Europe 1 : Le prix en est le quart des emplois que ce soit à la Direction de la construction navale ou à Giat Industries, c'est le moindre mal ?
C. Millon : Le prix, c'est n'est pas le quart des emplois ! Le prix, c'est la prise de conscience comme quoi il y a un plan de redressement et de redéploiement à faire, qu'il y a un certain nombre de reconversions professionnelles à mener et de le faire avec sérénité, ténacité et gravité. Et je le dis et je le répète à toutes les familles et toutes les familles qui sont concernées, il n'y aura pas de licenciements secs. Chaque cas sera traité d'une manière personnelle et individuelle pour que l'on puisse prendre en compte les situations de chacun.
Europe 1 : Vous risquez d'avoir droit au même concert de lamentations lorsque vous annoncerez les fermetures de régiments, non ?
C. Millon : Mais je n'annoncerai pas les fermetures de régions, j'annoncerai un plan de professionnalisation de nos armées qui a été voté par le Parlement, qui est, en fait, accepté par tous ceux qui se penchent sur le dossier.
Europe 1 : Sauf les élus locaux !
C. Millon : Mais les élus locaux verront et ils le savent d'ailleurs parce que je me suis concerté avec un certain nombre d'entre eux, que l'on peut revoir le format des armées, revoir le nombre d'unités et en même temps prévoir un certain nombre de mesures d'aménagement du territoire qui accompagneront le reformatage de nos armées.
Europe 1 : Est-ce qu'il y a des régions qui seront préservées ? On dit que la Lorraine, qui a déjà connu un sinistre avec la sidérurgie, aurait droit à un traitement de faveur ?
C. Millon : Je ferai une annonce globale dans la semaine du 15 au 20 juillet.

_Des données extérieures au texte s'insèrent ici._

Lemma seedRest_ok :
  valid_draws random (length vs) ->
  forall steps cs pos,
    Forall P cs ->
    exists cs' pos',
      seedRest random vs steps cs pos = Return cs' pos' /\
      length cs' = length cs + steps /\ Forall P cs'.
Proof.
  intros Hv. induction steps as [|steps IH]; intros cs pos HP; simpl.
  - exists cs, pos. unfold ret. split; auto.
  - unfold bind, Math_random.
    match goal with |- context [pickWeighted vs ?d 0 ?t] =>
      destruct (pickWeighted vs d 0 t) as [v|] eqn:Hpick end.
    + destruct (IH (cs ++ [v]) (S pos)) as (cs' & pos' & Hrun & Hlen & HP').
      { apply Forall_app; split; auto. constructor; auto.
        apply P_points. eapply pickWeighted_In; eauto. }
      exists cs', pos'. rewrite Hrun. rewrite length_app in Hlen; simpl in Hlen.
      split; auto. split; auto; lia.
    + destruct (spread_at_ok (S pos) Hv) as (v & Hsp & Hin). rewrite Hsp; simpl.
      destruct (IH (cs ++ [v]) (S (S pos))) as (cs' & pos' & Hrun & Hlen & HP').
      { apply Forall_app; split; auto. }
      exists cs', pos'. unfold ret. rewrite Hrun.
      rewrite length_app in Hlen; simpl in Hlen.
      split; auto. split; auto; lia.
Qed.

Lemma kMeansPlusPlusInit_ok k pos :
  valid_draws random (length vs) -> (0 < k)%Z ->
  exists cs pos',
    kMeansPlusPlusInit random vs k pos = Return cs pos' /\
    length cs = Z.to_nat k /\ Forall P cs.
Proof.
  intros Hv Hk. unfold kMeansPlusPlusInit, bind, Math_random.
  destruct (spread_at_ok pos Hv) as (v & -> & Hin); simpl.
  destruct (@seedRest_ok Hv (Z.to_nat (k - 1)) [v] (S pos)) as (cs & pos' & -> & Hlen & HP).
  { constructor; auto. }
  exists cs, pos'. split; auto. split; auto. simpl in Hlen. lia.
Qed.

Lemma kMeans_ok k maxIterations pos :
  valid_draws random (length vs) -> (0 < k <= Z.of_nat (length vs))%Z ->
  exists cs asg pos',
    kMeans random vs k maxIterations pos = Return (cs, asg) pos' /\
    length cs = Z.to_nat k /\ Forall P cs /\
    length asg = length vs /\ Forall (fun a => a < Z.to_nat k) asg.
Proof.
  intros Hv [Hk Hkn]. unfold kMeans.
  destruct (length vs =? 0)%nat eqn:Hn; [apply Nat.eqb_eq in Hn; lia|].
  destruct (k <=? 0)%Z eqn:Hk0; [apply Z.leb_le in Hk0; lia|].
  destruct (k >? Z.of_nat (length vs))%Z eqn:Hk1.
  { rewrite Z.gtb_ltb in Hk1. apply Z.ltb_lt in Hk1; lia. }
  unfold bind.
  destruct (@kMeansPlusPlusInit_ok k pos Hv Hk) as (cs & pos' & -> & Hlen & HP).
  destruct (@kMeansLoop_ok (Z.to_nat k) ltac:(lia)
              (Z.to_nat (default 100%Z maxIterations)) cs (repeat 0 (length vs)))
    as (cs' & asg' & -> & H1 & H2 & H3 & H4); auto.
  - apply repeat_length.
  - apply Forall_forall. intros a Ha. apply repeat_spec in Ha. lia.
  - exists cs', asg', pos'. simpl. unfold ret. auto.
Qed.

End CentroidInvariant.

(** ** Building the result record *)

Lemma clusters_ids asg : forall (cs : list vec) i,
  map cl_id
      (mapi (fun centroid id =>
               {| cl_id := id;
                  cl_centroid := centroid;
                  cl_size := length (filter (fun a => (a =? id)%nat) asg) |}) cs i)
  = seq i (length cs).
Proof.
  induction cs as [|c cs IH]; intros i; simpl; auto. now rewrite IH.
Qed.

Lemma buildResult_ok (embeddings : list Embedding) cs asg k :
  length cs = k -> length asg = length embeddings -> Forall (fun a => a < k) asg ->
  exists res,
    buildResult embeddings (map vector embeddings) cs asg = Ok res /\
    map cl_id (clusters res) = seq 0 k /\
    map cl_centroid (clusters res) = cs /\
    (forall c, In c (clusters res) ->
               cl_size c = length (filter (fun a => (a =? cl_id c)%nat) asg)) /\
    map ca_id (assignments res) = map id embeddings /\
    map ca_clusterId (assignments res) = asg /\
    (forall idx e a,
        nth_error embeddings idx = Some e -> nth_error (assignments res) idx = Some a ->
        exists c, nth_error cs (ca_clusterId a) = Some c /\
                  ca_distance a = euclideanDistance (vector e) c).
Proof.
  intros Hcs Hasg Hlt. unfold buildResult.
  match goal with |- context [mapiR ?f embeddings 0] =>
    destruct (@mapiR_ok _ _ f
      (fun e idx a => ca_id a = id e /\ nth_error asg idx = Some (ca_clusterId a) /\
                      exists c, nth_error cs (ca_clusterId a) = Some c /\
                                ca_distance a = euclideanDistance (vector e) c)
      embeddings 0) as (cas & Hrun & Hlen & Hnth) end.
  { intros j e Hj. simpl. unfold lookup.
    destruct (nth_error asg j) as [a|] eqn:Ha.
    2:{ apply nth_error_None in Ha.
        assert (j < length embeddings) by (apply nth_error_Some; congruence). lia. }
    simpl. rewrite nth_error_map, Hj. simpl.
    assert (Hak : a < k).
    { rewrite Forall_forall in Hlt. apply Hlt. eapply nth_error_In; eauto. }
    destruct (nth_error cs a) as [c|] eqn:Hc.
    2:{ apply nth_error_None in Hc. lia. }
    simpl. eexists; split; [reflexivity|]. simpl. eauto. }
  rewrite Hrun. simpl. eexists; split; [reflexivity|]. simpl in Hnth |- *.
  split; [rewrite clusters_ids; now rewrite Hcs|].
  split.
  { clear. generalize 0. induction cs as [|c cs IH]; intros i; simpl; auto.
    now rewrite IH. }
  split.
  { intros c Hc. apply In_nth_error in Hc. destruct Hc as (j & Hj).
    rewrite nth_error_mapi in Hj. destruct (nth_error cs j); simpl in Hj; [|discriminate].
    injection Hj as <-. reflexivity. }
  split.
  { apply nth_error_ext. intros j. rewrite !nth_error_map.
    destruct (nth_error embeddings j) as [e|] eqn:He.
    - destruct (Hnth j e He) as (a & -> & Hid & _). simpl. now rewrite Hid.
    - apply nth_error_None in He.
      assert (Hn : nth_error cas j = None) by (apply nth_error_None; lia).
      now rewrite Hn. }
  split.
  { apply nth_error_ext. intros j. rewrite nth_error_map.
    destruct (nth_error embeddings j) as [e|] eqn:He.
    - destruct (Hnth j e He) as (a & -> & _ & Ha & _). simpl. now rewrite Ha.
    - apply nth_error_None in He.
      assert (Hn : nth_error cas j = None) by (apply nth_error_None; lia).
      rewrite Hn. simpl. symmetry. apply nth_error_None. lia. }
  intros idx e a He Ha. destruct (Hnth idx e He) as (a' & Ha' & _ & _ & Hc).
  rewrite Ha in Ha'. injection Ha' as <-. exact Hc.
Qed.

(** C1.  For a non-empty list of points and [0 < k <= points.length],
    [cluster] returns exactly [k] clusters, numbered [0 .. k-1] without
    compaction (a cluster without members stays, with size 0: the size is the
    number of assignments that name it), and exactly one assignment per
    point, in input order, each with a cluster id below [k]. *)
Theorem cluster_returns_k_clusters
        (embeddings : list Embedding) (k : Z) (maxIterations : option Z) (pos : nat) :
  (0 < k <= Z.of_nat (length embeddings))%Z ->
  valid_draws random (length embeddings) ->
  exists res pos',
    cluster random embeddings {| co_k := k; co_maxIterations := maxIterations |} pos
    = Return res pos' /\
    Z.of_nat (length (clusters res)) = k /\
    map cl_id (clusters res) = seq 0 (Z.to_nat k) /\
    (forall c, In c (clusters res) ->
       cl_size c
       = length (filter (fun a => (ca_clusterId a =? cl_id c)%nat) (assignments res))) /\
    length (assignments res) = length embeddings /\
    map ca_id (assignments res) = map id embeddings /\
    Forall (fun a => (Z.of_nat (ca_clusterId a) < k)%Z) (assignments res).
Proof.
  intros Hk Hv. unfold cluster, Effect_try, bind. simpl.
  destruct (@kMeans_ok (fun _ => True) (map vector embeddings)
              (fun _ _ => I) (fun _ _ _ => I) k maxIterations pos)
    as (cs & asg & pos' & -> & Hcs & _ & Hasg & Hlt);
    rewrite ?length_map; auto.
  rewrite length_map in Hasg.
  destruct (@buildResult_ok embeddings cs asg (Z.to_nat k) Hcs Hasg Hlt)
    as (res & -> & Hids & Hcent & Hsize & Hcaid & Hcl & _).
  simpl. exists res, pos'. split; [reflexivity|].
  assert (Hlen : length (clusters res) = Z.to_nat k).
  { rewrite <- (length_map cl_id), Hids. apply length_seq. }
  split; [lia|]. split; [exact Hids|].
  split.
  { intros c Hc. rewrite (Hsize c Hc), <- Hcl.
    clear. induction (assignments res) as [|a l IH]; simpl; auto.
    destruct (ca_clusterId a =? cl_id c)%nat; simpl; now rewrite IH. }
  split; [rewrite <- (length_map ca_id), Hcaid; apply length_map|].
  split; [exact Hcaid|].
  rewrite <- Hcl in Hlt. rewrite Forall_map in Hlt.
  eapply Forall_impl; [|exact Hlt]. simpl. intros a Ha. lia.
Qed.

Je ne vais pas commencer aujourd'hui à essaimer les annonces car je crois que tous les Français sont concernés. Et il n'est pas question de faire ici et là des exceptions. Il y aura simplement un plan avec des mesures d'accompagnement économiques et sociales comme le président de la République s'y est engagé.
Europe 1 : Et sur les troupes françaises basées en Allemagne ? A-t-on une idée des desiderata des Allemands au regard des impératifs de la France ?

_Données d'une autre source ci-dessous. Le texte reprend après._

(** * cisco.ios cliconf plugin (plugins/cliconf/ios.py): model and properties

    A shallow embedding of the [Cliconf] class: the configuration diff
    ([get_diff], [_extract_banners], [_diff_banners]) and the session
    protocol ([configure], [edit_config], [edit_macro], [run_commands]).

    Python [str] values are lists of characters ([list ascii], code points
    below 256); dictionaries are [gmap]s; the device session is a state and
    error monad over the list of requests sent so far. *)

From Stdlib Require Import List Ascii String ZArith Lia Bool.
From stdpp Require Import base option list gmap strings pretty.
Import ListNotations.

Local Open Scope list_scope.
Local Open Scope nat_scope.

(** ** Python strings *)

Abbreviation str := (list ascii) (only parsing).

(** [txt "abc"] is the Python literal ["abc"]. *)
Definition txt (s : string) : str := list_ascii_of_string s.

Definition nl : ascii := ascii_of_nat 10.

Definition code (c : ascii) : nat := nat_of_ascii c.

Definition between (lo hi n : nat) : bool := (lo <=? n) && (n <=? hi).

(** [str.isspace] on one character; also the class [\s] of [re]. *)
Definition is_space (c : ascii) : bool :=
  let n := code c in
  between 9 13 n || between 28 32 n || (n =? 133) || (n =? 160).

Definition is_digit (c : ascii) : bool := between 48 57 (code c).

(** The class [\w] of [re] on [str] patterns: alphanumeric or underscore. *)
Definition is_word (c : ascii) : bool :=
  let n := code c in
  between 48 57 n || between 65 90 n || between 97 122 n || (n =? 95)
  || (n =? 170) || (n =? 178) || (n =? 179) || (n =? 181)
  || between 185 186 n || between 188 190 n
  || between 192 214 n || between 216 246 n || between 248 255 n.

Definition is_nl (c : ascii) : bool := code c =? 10.

(** [.] without [re.S], and with it. *)
Definition dot (c : ascii) : bool := negb (is_nl c).
Definition dot_all (c : ascii) : bool := true.

Definition str_eqb (a b : str) : bool := bool_decide (a = b).

(** [s.startswith(p)]: the rest of [s] after [p], when [p] is a prefix. *)
Fixpoint strip_prefix (p s : str) : option str :=
  match p, s with
  | [], _ => Some s
  | a :: p', b :: s' => if bool_decide (a = b) then strip_prefix p' s' else None
  | _ :: _, [] => None
  end.

Definition startswith (s p : str) : bool :=
  match strip_prefix p s with Some _ => true | None => false end.

(** [p in s] on strings: [p] occurs in [s] as a substring. *)
Fixpoint contains (s p : str) : bool :=
  startswith s p ||
  match s with
  | [] => false
  | _ :: s' => contains s' p
  end.

Fixpoint drop_ws (s : str) : str :=
  match s with
  | c :: s' => if is_space c then drop_ws s' else s
  | [] => []
  end.

Definition lstrip (s : str) : str := drop_ws s.
Definition rstrip (s : str) : str := rev (drop_ws (rev s)).
Definition strip (s : str) : str := rstrip (lstrip s).

(** [s.split("\n")]: always at least one piece. *)
Fixpoint split_lines (s : str) : list str :=
  match s with
  | [] => [[]]
  | c :: s' =>
      if is_nl c then [] :: split_lines s'
      else match split_lines s' with
           | l :: ls => (c :: l) :: ls
           | [] => [[c]]
           end
  end.

(** [sep.join(xs)]. *)
Fixpoint join (sep : str) (xs : list str) : str :=
  match xs with
  | [] => []
  | [x] => x
  | x :: xs' => x ++ sep ++ join sep xs'
  end.

(** [s.replace(old, new)] for a non-empty [old]; [skip] characters of a
    replaced occurrence are still to be passed over. *)
Fixpoint replace_go (old new : str) (skip : nat) (s : str) : str :=
  match skip, s with
  | S k, _ :: s' => replace_go old new k s'
  | S _, [] => []
  | 0, [] => []
  | 0, c :: s' =>
      if startswith s old then new ++ replace_go old new (length old - 1) s'
      else c :: replace_go old new 0 s'
  end.

Definition replace (s old new : str) : str := replace_go old new 0 s.

(** ** Regular expressions

    The patterns of the module, as syntax trees run by a backtracking
    matcher with the priorities of Python's [re]: alternatives are tried
    left to right, greedy repetition tries one more iteration first, lazy
    repetition tries to stop first. *)

Inductive regex : Type :=
| Eps                                   (* empty pattern *)
| Chr (p : ascii -> bool)               (* one character of a class *)
| Lit (s : str)                         (* literal text *)
| Seq (a b : regex)                     (* ab *)
| Opt (a : regex)                       (* a? *)
| Rep (greedy : bool) (a : regex)       (* a* and a*? *)
| Grp (i : nat) (a : regex)             (* capturing group number i *)
| Bol                                   (* ^ under re.M *)
| Ahead (a : regex).                    (* (?=a) *)

Definition Plus (greedy : bool) (a : regex) : regex := Seq a (Rep greedy a).

(** Matching state: the character before the current position ([None] at
    the start of the text), the text still ahead, the groups closed so far. *)
Record mstate : Type := MState {
  prev : option ascii;
  rest : str;
  caps : list (nat * str)
}.

Definition last_of (s : str) (d : option ascii) : option ascii :=
  match rev s with c :: _ => Some c | [] => d end.

Definition at_bol (st : mstate) : bool :=
  match prev st with None => true | Some c => is_nl c end.

Definition shorter (a b : mstate) : bool := length (rest a) <? length (rest b).

Definition consumed (before after : str) : str :=
  take (length before - length after) before.

(** The loop of a repetition: [step] matches the repeated pattern once,
    [k] is what follows the repetition.  An iteration has to take at least
    one character, so the length of the text ahead bounds their number. *)
Section Repetition.

Variable R : Type.
Variable step : mstate -> (mstate -> option R) -> option R.
Variable greedy : bool.
Variable k : mstate -> option R.

Fixpoint rep_loop (n : nat) (st : mstate) {struct n} : option R :=
  match n with
  | 0 => k st
  | S n' =>
      let again := step st (fun st' => if shorter st' st then rep_loop n' st' else None) in
      if greedy then
        match again with Some x => Some x | None => k st end
      else
        match k st with Some x => Some x | None => again end
  end.

End Repetition.

Fixpoint run (R : Type) (r : regex) (st : mstate) (k : mstate -> option R) {struct r}
  : option R :=
  match r with
  | Eps => k st
  | Chr p =>
      match rest st with
      | c :: s => if p c then k (MState (Some c) s (caps st)) else None
      | [] => None
      end
  | Lit l =>
      match strip_prefix l (rest st) with
      | Some s => k (MState (last_of l (prev st)) s (caps st))
      | None => None
      end
  | Seq a b => run R a st (fun st' => run R b st' k)
  | Opt a =>
      match run R a st k with
      | Some x => Some x
      | None => k st
      end
  | Rep greedy a => rep_loop R (run R a) greedy k (length (rest st)) st
  | Grp i a =>
      run R a st (fun st' =>
        k (MState (prev st') (rest st') ((i, consumed (rest st) (rest st')) :: caps st')))
  | Bol => if at_bol st then k st else None
  | Ahead a =>
      match run mstate a st Some with
      | Some _ => k st
      | None => None
      end
  end.

(** A match object: the matched text, the groups, and the text after it. *)
Record rmatch : Type := RMatch {
  m_text : str;
  m_caps : list (nat * str);
  m_rest : str
}.

(** [m.group(i)], with [""] for a group that took no part in the match. *)
Fixpoint assoc_cap (i : nat) (cs : list (nat * str)) : option str :=
  match cs with
  | [] => None
  | (j, s) :: cs' => if i =? j then Some s else assoc_cap i cs'
  end.

Definition group (m : rmatch) (i : nat) : str := default [] (assoc_cap i (m_caps m)).

(** The match of [r] starting exactly at the current position. *)
Definition match_at (r : regex) (pv : option ascii) (s : str) : option rmatch :=
  run rmatch r (MState pv s [])
    (fun st => Some (RMatch (consumed s (rest st)) (caps st) (rest st))).

(** [re.match]: at the start of the text only. *)
Definition re_match (r : regex) (s : str) : bool :=
  match match_at r None s with Some _ => true | None => false end.

(** [re.search]: the leftmost match. *)
Fixpoint search_go (r : regex) (pv : option ascii) (s : str) : option rmatch :=
  match match_at r pv s with
  | Some m => Some m
  | None =>
      match s with
      | [] => None
      | c :: s' => search_go r (Some c) s'
      end
  end.

Definition re_search (r : regex) (s : str) : option rmatch := search_go r None s.

(** [re.finditer]: the non-overlapping matches, left to right; after an
    empty match the scan moves one character on. *)
Fixpoint matches_go (r : regex) (pv : option ascii) (skip : nat) (s : str) : list rmatch :=
  match skip with
  | S k =>
      match s with
      | [] => []
      | c :: s' => matches_go r (Some c) k s'
      end
  | 0 =>
      match match_at r pv s with
      | Some m =>
          m :: match s with
               | [] => []
               | c :: s' => matches_go r (Some c) (length (m_text m) - 1) s'
               end
      | None =>
          match s with
          | [] => []
          | c :: s' => matches_go r (Some c) 0 s'
          end
      end
  end.

Definition re_finditer (r : regex) (s : str) : list rmatch := matches_go r None 0 s.

(** [re.sub(r, repl, s)] for a replacement text without group references. *)
Fixpoint sub_go (r : regex) (repl : str) (pv : option ascii) (skip : nat) (s : str) : str :=
  match skip with
  | S k =>
      match s with
      | [] => []
      | c :: s' => sub_go r repl (Some c) k s'
      end
  | 0 =>
      match match_at r pv s with
      | Some m =>
          repl ++ match s with
                  | [] => []
                  | c :: s' =>
                      (if length (m_text m) =? 0 then [c] else [])
                      ++ sub_go r repl (Some c) (length (m_text m) - 1) s'
                  end
      | None =>
          match s with
          | [] => []
          | c :: s' => c :: sub_go r repl (Some c) 0 s'
          end
      end
  end.

Definition re_sub (r : regex) (repl s : str) : str := sub_go r repl None 0 s.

C. Millon : Les troupes françaises en Allemagne, après concertation avec le Chancelier Kohl de la part du président de la République, après concertation avec le ministre de la Défense allemande de ma part, seront-elles aussi concernées par une réorganisation des régiments et je ferai l'annonce en même temps que les annonces pour les troupes qui sont situées sur le territoire français.

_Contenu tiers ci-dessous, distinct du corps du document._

(** * Verification of the import and netting core of the trading dashboard

    The development embeds the pure parts of [frontend/src/App.tsx]
    (contract symbol codec, option-description grammar, CSV format
    detection and row extraction, strategy netting, the watch list, the
    validation of option legs, the portfolio reset) and the NAV snapshot
    write path, and proves properties of them.

    Modelling conventions.
    - JavaScript strings are [string]s of 8-bit characters.  Case mapping,
      [trim] and the regular-expression classes are the ASCII ones;
      characters above 127 are opaque (never white space, never letters).
    - JavaScript numbers are [number]: NaN, the two infinities, or a finite
      value carried as an exact rational.  Results beyond the binary64 range
      become an infinity or zero; rounding inside the range and negative
      zero are outside the model.
    - Regular expressions are values of [re], run by a backtracking matcher
      with the priority order of the JavaScript engine (greedy quantifiers,
      leftmost alternative first).
    - Effectful code threads an explicit application state that records
      every request handed to the HTTP client. *)

From Stdlib Require Import ZArith QArith Qabs Qround Lia Lqa Bool Ascii String List.
From stdpp Require Import gmap strings.
Import ListNotations.

Local Open Scope list_scope.
Local Open Scope string_scope.

(** String concatenation unfolds on a constructor, as list concatenation does. *)
Arguments String.append !s1 s2 : simpl nomatch.

(** ** JavaScript strings *)

Module JsString.

Definition code (c : ascii) : nat := nat_of_ascii c.

Definition between (lo hi : nat) (c : ascii) : bool :=
  (lo <=? code c)%nat && (code c <=? hi)%nat.

Definition is_digit (c : ascii) : bool := between 48 57 c.
Definition is_upper (c : ascii) : bool := between 65 90 c.
Definition is_lower (c : ascii) : bool := between 97 122 c.
Definition is_alpha (c : ascii) : bool := is_upper c || is_lower c.
Definition is_alnum (c : ascii) : bool := is_alpha c || is_digit c.

(** [\s]: tab, line feed, vertical tab, form feed, carriage return, space. *)
Definition is_space (c : ascii) : bool := between 9 13 c || (code c =? 32)%nat.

Europe 1 : D'un mot, J. Chirac se rend en Arabie Saoudite où vous étiez il y a une quinzaine de jours. Peut-on espérer leur vendre des chars Leclerc ?
C. Millon : Les voyages que le président J. Chirac fait, ce ne sont pas voyages d'affaires mais des voyages politiques. Il y va pour des raisons politiques, il y va parce qu'il y a une politique arabe de la France à développer et à défendre. Et personnellement, j'y suis allé à plusieurs reprises car j'ai une politique de coopération en matière de défense et d'armements. C'est vrai qu'il y a un certain nombre de contrats qui sont à l'étude et je continue à les étudier dans la sérénité. Et j'espère pouvoir apporter aux entreprises françaises un certain nombre de commandes dans les mois qui viennent car je pense, et je suis sûr même, que les produits français sont., sans doute, parmi les meilleurs du monde.